__Source records__.
(** The row the DAST plugin makes of an issue, and whether it keeps it. *)
Definition burp_row (issue : element) : row :=
  apply_rule (cell_rule "<br/>" text_fields ["risk"]) (BurpSuite.record_of issue).

Definition burp_keeps (issue : element) : bool :=
  risk_kept (burp_row issue).

(** The newline substitution and the upper case, as string functions of
    an expression. *)
Definition break_fn (marker : string) : string -> cell :=
  fun s => JStr (Str.replace Str.nl marker s).

Definition upper_fn : string -> cell := fun s => JStr (Str.upper s).

(** The steps of the dual-shape Trivy plugin on the frame of its records. *)
Definition trivy_steps (df : DataFrame) : result DataFrame :=
  df <- Frame.with_columns
          (in_place (break_fn "<br/>") ["description"; "remediation"]) df ;;
  df <- Frame.with_columns (in_place upper_fn ["risk"]) df ;;
  Frame.filter [Frame.is_in valid_risks (Frame.Col "risk")] df.






















(** [r] holds the canonical fields of [r0], rewritten by the rule of the
    substitution. *)
Definition projected (marker : string) (fields : list string) (r0 r : row) : Prop :=
  keys r = canonical /\
  forall k, In k canonical ->
    lookup k r = option_map (cell_rule marker fields [] k) (lookup k r0).

(** A cell that is null, or the text [f t] for some [t]. *)
Definition null_or_text (f : string -> string) (c : option cell) : Prop :=
  c = Some JNull \/ exists t, c = Some (JStr (f t)).

(** ** Sample uploads *)

Module Samples.

(** A Semgrep report with one result. *)
Definition semgrep_doc : json :=
  JObj
    [("results",
      JArr
        [JObj
           [("check_id", JStr "python.lang.security.audit.eval");
            ("path", JStr "app/main.py");
            ("start", JObj [("line", JNum 18)]);
            ("end", JObj [("line", JNum 19)]);
            ("extra", JObj [("message", JStr "Avoid eval")])]])].

(** A Nessus CSV export in the ThreatVault column layout, with one row. *)
Definition compliance_text : string :=
  "SSH Weak Ciphers: [tag]" ++ Str.nl ++ Str.nl ++ "description text" ++ Str.nl
    ++ "Actual Value:" ++ Str.nl ++ "ssh -v output".

Definition nessus_row (risk : string) : row :=
  [("CVE", JNull);
   ("Risk", JStr risk);
   ("Host", JStr "10.0.0.5");
   ("Port", JNum 22);
   ("Name", JStr "SSH Weak Ciphers");
   ("Description", JStr compliance_text);
   ("Solution", JStr ("Edit sshd_config." ++ Str.nl ++ "Restart sshd."));
   ("Plugin Output", JStr "ssh -v output");
   ("VPR Score", JNull)].

Definition nessus_frame : DataFrame :=
  mkDataFrame Ywh2csv.CSV_HEADERS [nessus_row "High"].


(** A Burp Suite export with an informational issue and a high one whose
    host element carries only the [ip] attribute. *)
Definition info_issue : element :=
  Element "issue" [] None
    [Element "severity" [] (Some "Information") [];
     Element "host" [("ip", "10.0.0.2")] (Some "https://shop.example.com") [];
     Element "name" [] (Some "Cacheable HTTPS response") []].

Definition high_issue : element :=
  Element "issue" [] None
    [Element "severity" [] (Some "High") [];
     Element "host" [("ip", "10.0.0.1")] None [];
     Element "name" [] (Some "SQL injection") [];
     Element "issueDetail" [] (Some ("The id parameter" ++ Str.nl ++ "is injectable.")) []].

Definition burp_root : element :=
  Element "issues" [("burpVersion", "2024.1")] None [info_issue; high_issue].

(** Vulnerabilities of the two shapes of a Trivy report. *)
Definition modern_vuln : dict :=
  [("VulnerabilityID", JStr "CVE-2024-0001");
   ("PkgName", JStr "openssl");
   ("Severity", JStr "HIGH");
   ("Title", JStr "openssl: overflow");
   ("FixedVersion", JStr "1.2.3")].

Definition legacy_vuln : dict :=
  [("id", JStr "CVE-2024-0002");
   ("severity", JStr "Low");
   ("Title", JStr "zlib: overflow");
   ("FixedVersion", JStr "1.2.3")].

(** A modern vulnerability whose fixed version is the empty text, and a
    legacy one without a fixed version and with a solution. *)
Definition unfixed_vuln : dict :=
  [("VulnerabilityID", JStr "CVE-2024-0006");
   ("PkgName", JStr "busybox");
   ("Severity", JStr "MEDIUM");
   ("FixedVersion", JStr "")].

Definition advised_vuln : dict :=
  [("id", JStr "CVE-2024-0005");
   ("severity", JStr "High");
   ("FixedVersion", JNull);
   ("solution", JStr "Upgrade zlib")].

Definition legacy_doc : json :=
  JObj [("vulnerabilities", JArr [JObj legacy_vuln])].


(** A container-scanning report without vulnerabilities, as [pl.read_json]
    frames it. *)
Definition sca_clean_frame : DataFrame :=
  mkDataFrame ["version"; "vulnerabilities"]
    [[("version", JStr "15.0.0"); ("vulnerabilities", JArr [])]].

(** A container-scanning report, as [pl.read_json] frames it. *)
Definition sca_frame : DataFrame :=
  mkDataFrame ["version"; "vulnerabilities"]
    [[("version", JStr "15.0.0");
      ("vulnerabilities",
       JArr
         [JObj
            [("id", JStr "CVE-2024-0003");
             ("severity", JStr "Critical");
             ("location",
              JObj [("image", JStr "registry/app:1");
                    ("dependency",
                     JObj [("package", JObj [("name", JStr "glibc")]);
                           ("version", JStr "2.31")])]);
             ("message", JStr "CVE-2024-0003 in glibc");
             ("description", JStr "An overflow");
             ("solution", JStr "Upgrade glibc");
             ("cve", JStr "debian:10:glibc:CVE-2024-0003")]])]].




(** The compliance row of the scenario, with its other cells left open. *)
Definition compliance_upload (cve host port name solution plugin_output vpr_score : cell)
  : DataFrame :=
  mkDataFrame Ywh2csv.CSV_HEADERS
    [[("CVE", cve);
      ("Risk", JStr "High");
      ("Host", host);
      ("Port", port);
      ("Name", name);
      ("Description", JStr compliance_text);
      ("Solution", solution);
      ("Plugin Output", plugin_output);
      ("VPR Score", vpr_score)]].


(** A YesWeHack report without a remediation link. *)
Definition ywh_report : dict :=
  [("local_id", JStr "YWH-42");
   ("title", JStr "Stored XSS");
   ("cvss", JObj [("criticity", JStr "H")]);
   ("scope", JStr "https://app.example.com/");
   ("bug_type", JObj [("name", JStr "XSS")]);
   ("description", JStr ("Open the page." ++ Str.nl ++ "Observe the alert."))].


(** The details of that report, as the server gives them. *)
Definition ywh_detailed : dict :=
  [("local_id", JStr "YWH-42");
   ("title", JStr "Stored XSS");
   ("criticity", JStr "High");
   ("scope", JStr "https://app.example.com/");
   ("description_html", JStr "<p>Open the page.</p>");
   ("workflow_state", JStr "Accepted");
   ("ask_for_fix_verification_status", JStr "PENDING")].

(** A server with one program of three reports, which it lists two by two,
    and with the details of the first of them. *)
Definition ywh_reports : list json :=
  [JObj ywh_report;
   JObj [("local_id", JStr "YWH-43")];
   JObj [("local_id", JStr "YWH-44")]].

Definition ywh_page (items : list json) : json :=
  JObj [("items", JArr items); ("pagination", JObj [("total", JNum 3)])].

__Exercise details__. Your reply must consist of a number alone: the count of lines in the listing that contain the string "substitution".

__Problem solution__. 2